◆ **Work task**: Exactly the lines below from the one with "(** * A vision" up to and including the one with "existsb (String.eqb x) l." make up the answer, with nothing else added.

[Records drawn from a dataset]
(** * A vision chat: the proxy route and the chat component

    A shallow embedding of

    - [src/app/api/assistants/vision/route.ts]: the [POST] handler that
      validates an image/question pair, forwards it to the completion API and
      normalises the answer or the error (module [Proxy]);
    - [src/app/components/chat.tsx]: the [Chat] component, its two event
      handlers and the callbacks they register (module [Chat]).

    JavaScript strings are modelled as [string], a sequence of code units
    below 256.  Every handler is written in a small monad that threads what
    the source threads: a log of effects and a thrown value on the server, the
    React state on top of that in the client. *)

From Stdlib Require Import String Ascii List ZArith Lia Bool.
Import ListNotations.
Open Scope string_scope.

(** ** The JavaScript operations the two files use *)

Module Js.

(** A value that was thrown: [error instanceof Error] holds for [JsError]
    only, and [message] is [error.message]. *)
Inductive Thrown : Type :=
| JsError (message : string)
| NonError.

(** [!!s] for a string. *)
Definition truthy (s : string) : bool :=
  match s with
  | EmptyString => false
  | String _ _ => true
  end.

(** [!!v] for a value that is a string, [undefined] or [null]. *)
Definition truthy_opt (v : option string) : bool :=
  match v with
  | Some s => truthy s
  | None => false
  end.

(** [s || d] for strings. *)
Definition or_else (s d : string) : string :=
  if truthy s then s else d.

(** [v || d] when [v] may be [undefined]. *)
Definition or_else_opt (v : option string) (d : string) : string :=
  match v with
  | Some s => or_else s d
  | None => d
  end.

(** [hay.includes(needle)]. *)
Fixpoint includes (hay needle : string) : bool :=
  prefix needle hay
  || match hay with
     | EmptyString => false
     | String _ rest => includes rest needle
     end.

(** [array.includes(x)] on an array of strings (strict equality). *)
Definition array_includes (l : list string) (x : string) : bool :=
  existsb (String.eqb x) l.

...

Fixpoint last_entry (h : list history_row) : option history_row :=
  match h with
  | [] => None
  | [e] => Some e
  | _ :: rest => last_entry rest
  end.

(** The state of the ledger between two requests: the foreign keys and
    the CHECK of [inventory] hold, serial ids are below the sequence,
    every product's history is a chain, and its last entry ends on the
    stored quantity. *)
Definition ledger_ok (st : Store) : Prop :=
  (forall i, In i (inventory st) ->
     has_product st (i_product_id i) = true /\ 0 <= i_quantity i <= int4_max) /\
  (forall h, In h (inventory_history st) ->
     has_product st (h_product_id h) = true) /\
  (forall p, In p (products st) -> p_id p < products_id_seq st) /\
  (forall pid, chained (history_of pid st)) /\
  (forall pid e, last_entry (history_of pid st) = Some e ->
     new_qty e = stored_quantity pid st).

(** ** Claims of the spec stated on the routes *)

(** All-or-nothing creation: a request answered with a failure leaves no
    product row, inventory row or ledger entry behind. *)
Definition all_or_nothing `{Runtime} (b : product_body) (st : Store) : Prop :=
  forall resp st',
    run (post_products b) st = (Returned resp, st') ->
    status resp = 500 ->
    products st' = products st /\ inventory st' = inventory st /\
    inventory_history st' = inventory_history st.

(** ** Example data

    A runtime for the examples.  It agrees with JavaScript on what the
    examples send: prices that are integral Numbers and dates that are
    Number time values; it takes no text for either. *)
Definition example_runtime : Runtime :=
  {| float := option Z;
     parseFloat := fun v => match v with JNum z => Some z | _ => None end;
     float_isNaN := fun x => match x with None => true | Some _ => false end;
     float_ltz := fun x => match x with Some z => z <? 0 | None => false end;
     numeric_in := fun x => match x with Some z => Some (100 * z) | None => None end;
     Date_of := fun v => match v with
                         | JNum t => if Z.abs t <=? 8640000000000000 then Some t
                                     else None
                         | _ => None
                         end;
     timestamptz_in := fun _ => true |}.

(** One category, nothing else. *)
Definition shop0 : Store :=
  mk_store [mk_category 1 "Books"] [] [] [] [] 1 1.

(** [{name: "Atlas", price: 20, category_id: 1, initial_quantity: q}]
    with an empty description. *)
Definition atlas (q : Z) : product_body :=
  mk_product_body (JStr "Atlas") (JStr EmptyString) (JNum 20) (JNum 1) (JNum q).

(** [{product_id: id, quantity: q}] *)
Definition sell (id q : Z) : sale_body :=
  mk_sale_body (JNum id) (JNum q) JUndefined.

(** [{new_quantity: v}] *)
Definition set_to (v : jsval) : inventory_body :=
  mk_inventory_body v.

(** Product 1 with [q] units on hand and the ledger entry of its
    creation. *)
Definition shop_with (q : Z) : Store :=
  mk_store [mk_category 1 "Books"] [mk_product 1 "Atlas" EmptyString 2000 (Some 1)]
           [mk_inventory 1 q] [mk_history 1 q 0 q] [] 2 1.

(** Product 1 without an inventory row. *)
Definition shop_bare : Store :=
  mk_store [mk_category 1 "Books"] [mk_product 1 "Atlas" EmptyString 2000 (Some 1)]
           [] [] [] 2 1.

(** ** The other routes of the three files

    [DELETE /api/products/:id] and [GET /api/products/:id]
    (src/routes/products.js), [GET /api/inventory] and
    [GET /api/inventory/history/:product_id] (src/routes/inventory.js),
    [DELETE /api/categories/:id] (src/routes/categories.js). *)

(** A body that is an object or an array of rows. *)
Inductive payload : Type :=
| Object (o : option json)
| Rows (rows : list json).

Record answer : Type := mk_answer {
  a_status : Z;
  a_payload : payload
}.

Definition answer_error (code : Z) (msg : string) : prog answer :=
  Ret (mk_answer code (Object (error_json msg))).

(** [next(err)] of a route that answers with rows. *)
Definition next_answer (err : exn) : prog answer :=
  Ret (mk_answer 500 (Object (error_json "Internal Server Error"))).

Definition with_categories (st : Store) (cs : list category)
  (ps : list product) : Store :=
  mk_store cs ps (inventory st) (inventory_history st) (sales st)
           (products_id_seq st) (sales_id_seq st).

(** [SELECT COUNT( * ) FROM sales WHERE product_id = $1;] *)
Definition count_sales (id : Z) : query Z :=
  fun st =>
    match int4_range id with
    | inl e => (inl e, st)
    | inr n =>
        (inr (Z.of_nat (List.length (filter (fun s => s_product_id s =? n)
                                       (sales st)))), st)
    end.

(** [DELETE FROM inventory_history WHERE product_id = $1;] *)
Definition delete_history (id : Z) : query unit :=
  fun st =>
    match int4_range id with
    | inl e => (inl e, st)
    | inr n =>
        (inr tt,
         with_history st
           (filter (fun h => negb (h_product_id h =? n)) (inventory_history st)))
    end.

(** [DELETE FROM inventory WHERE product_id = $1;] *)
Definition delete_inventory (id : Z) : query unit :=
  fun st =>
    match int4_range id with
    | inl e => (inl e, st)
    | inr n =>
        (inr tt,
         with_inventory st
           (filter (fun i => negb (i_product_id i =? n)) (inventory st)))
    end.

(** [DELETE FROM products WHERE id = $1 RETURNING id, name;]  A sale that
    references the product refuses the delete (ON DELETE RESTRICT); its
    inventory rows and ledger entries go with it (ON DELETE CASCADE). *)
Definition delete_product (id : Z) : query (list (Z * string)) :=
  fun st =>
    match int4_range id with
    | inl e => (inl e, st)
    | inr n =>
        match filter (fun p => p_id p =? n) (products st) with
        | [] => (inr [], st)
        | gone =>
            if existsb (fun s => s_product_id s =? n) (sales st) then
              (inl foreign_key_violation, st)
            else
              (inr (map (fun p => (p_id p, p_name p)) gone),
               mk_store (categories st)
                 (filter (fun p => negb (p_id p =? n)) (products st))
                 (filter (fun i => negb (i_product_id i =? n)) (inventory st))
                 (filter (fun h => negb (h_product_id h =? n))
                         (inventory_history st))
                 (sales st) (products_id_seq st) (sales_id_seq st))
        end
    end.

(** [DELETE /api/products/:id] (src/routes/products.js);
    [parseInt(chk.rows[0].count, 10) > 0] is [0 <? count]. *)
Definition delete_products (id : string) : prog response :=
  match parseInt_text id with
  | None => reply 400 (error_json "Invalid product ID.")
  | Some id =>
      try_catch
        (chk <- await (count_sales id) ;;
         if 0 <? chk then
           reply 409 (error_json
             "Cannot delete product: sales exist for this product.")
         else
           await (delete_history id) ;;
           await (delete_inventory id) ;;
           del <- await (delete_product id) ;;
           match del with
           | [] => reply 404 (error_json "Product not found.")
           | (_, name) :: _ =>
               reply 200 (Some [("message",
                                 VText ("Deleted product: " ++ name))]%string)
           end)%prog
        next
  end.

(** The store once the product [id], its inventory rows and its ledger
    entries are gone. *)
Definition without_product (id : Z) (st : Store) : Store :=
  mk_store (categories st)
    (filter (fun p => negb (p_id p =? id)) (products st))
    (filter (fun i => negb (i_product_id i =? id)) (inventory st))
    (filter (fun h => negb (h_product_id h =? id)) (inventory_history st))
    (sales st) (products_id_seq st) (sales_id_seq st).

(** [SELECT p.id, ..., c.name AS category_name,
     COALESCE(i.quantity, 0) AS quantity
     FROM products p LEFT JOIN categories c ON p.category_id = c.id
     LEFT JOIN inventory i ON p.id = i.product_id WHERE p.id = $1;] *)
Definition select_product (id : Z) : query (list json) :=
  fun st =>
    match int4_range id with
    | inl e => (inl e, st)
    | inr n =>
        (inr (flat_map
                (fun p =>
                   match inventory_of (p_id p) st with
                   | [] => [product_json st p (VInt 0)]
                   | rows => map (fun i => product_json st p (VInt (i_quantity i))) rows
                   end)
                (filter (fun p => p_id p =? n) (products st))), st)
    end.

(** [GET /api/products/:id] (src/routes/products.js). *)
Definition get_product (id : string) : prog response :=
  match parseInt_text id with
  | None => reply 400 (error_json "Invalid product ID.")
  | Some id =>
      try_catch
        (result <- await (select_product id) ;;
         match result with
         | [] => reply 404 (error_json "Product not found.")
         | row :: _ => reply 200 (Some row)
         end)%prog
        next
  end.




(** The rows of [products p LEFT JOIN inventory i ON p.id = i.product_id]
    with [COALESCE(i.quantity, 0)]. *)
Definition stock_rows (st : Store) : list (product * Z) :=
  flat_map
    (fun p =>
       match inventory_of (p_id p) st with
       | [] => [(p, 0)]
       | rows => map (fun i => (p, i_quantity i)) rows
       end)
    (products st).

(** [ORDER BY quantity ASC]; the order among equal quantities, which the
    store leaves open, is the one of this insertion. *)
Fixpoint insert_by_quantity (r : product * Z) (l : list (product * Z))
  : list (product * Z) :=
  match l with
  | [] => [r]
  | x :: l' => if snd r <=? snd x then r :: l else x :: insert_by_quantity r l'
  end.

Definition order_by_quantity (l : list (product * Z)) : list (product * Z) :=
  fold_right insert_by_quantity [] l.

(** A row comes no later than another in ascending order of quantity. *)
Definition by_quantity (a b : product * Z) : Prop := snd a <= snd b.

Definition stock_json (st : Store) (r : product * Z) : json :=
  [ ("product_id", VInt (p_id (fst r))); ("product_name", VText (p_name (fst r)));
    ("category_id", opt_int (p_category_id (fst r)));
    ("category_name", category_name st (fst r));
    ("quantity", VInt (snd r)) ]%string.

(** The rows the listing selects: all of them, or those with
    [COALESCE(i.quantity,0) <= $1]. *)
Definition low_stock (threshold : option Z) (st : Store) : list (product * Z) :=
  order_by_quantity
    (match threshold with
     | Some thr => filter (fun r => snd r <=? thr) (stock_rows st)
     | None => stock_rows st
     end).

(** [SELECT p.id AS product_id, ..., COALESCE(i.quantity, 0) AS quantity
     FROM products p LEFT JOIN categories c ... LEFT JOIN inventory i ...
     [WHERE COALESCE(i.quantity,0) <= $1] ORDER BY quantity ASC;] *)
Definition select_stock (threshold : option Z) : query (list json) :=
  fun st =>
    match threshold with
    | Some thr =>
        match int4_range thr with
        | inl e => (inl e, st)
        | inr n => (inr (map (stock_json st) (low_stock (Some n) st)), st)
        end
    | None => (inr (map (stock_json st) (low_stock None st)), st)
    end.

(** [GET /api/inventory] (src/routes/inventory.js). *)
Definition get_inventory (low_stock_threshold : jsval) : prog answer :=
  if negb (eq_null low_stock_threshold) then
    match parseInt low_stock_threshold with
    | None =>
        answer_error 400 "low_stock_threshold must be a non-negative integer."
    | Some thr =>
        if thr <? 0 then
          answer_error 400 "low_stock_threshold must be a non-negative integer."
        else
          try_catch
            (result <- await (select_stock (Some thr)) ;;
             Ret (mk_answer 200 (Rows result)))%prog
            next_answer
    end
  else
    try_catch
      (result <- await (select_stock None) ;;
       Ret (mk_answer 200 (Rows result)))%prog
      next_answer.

◆ **Response box**:
(** * A vision chat: the proxy route and the chat component

    A shallow embedding of

    - [src/app/api/assistants/vision/route.ts]: the [POST] handler that
      validates an image/question pair, forwards it to the completion API and
      normalises the answer or the error (module [Proxy]);
    - [src/app/components/chat.tsx]: the [Chat] component, its two event
      handlers and the callbacks they register (module [Chat]).

    JavaScript strings are modelled as [string], a sequence of code units
    below 256.  Every handler is written in a small monad that threads what
    the source threads: a log of effects and a thrown value on the server, the
    React state on top of that in the client. *)

From Stdlib Require Import String Ascii List ZArith Lia Bool.
Import ListNotations.
Open Scope string_scope.

(** ** The JavaScript operations the two files use *)

Module Js.

(** A value that was thrown: [error instanceof Error] holds for [JsError]
    only, and [message] is [error.message]. *)
Inductive Thrown : Type :=
| JsError (message : string)
| NonError.

(** [!!s] for a string. *)
Definition truthy (s : string) : bool :=
  match s with
  | EmptyString => false
  | String _ _ => true
  end.

(** [!!v] for a value that is a string, [undefined] or [null]. *)
Definition truthy_opt (v : option string) : bool :=
  match v with
  | Some s => truthy s
  | None => false
  end.

(** [s || d] for strings. *)
Definition or_else (s d : string) : string :=
  if truthy s then s else d.

(** [v || d] when [v] may be [undefined]. *)
Definition or_else_opt (v : option string) (d : string) : string :=
  match v with
  | Some s => or_else s d
  | None => d
  end.

(** [hay.includes(needle)]. *)
Fixpoint includes (hay needle : string) : bool :=
  prefix needle hay
  || match hay with
     | EmptyString => false
     | String _ rest => includes rest needle
     end.

(** [array.includes(x)] on an array of strings (strict equality). *)
Definition array_includes (l : list string) (x : string) : bool :=
  existsb (String.eqb x) l.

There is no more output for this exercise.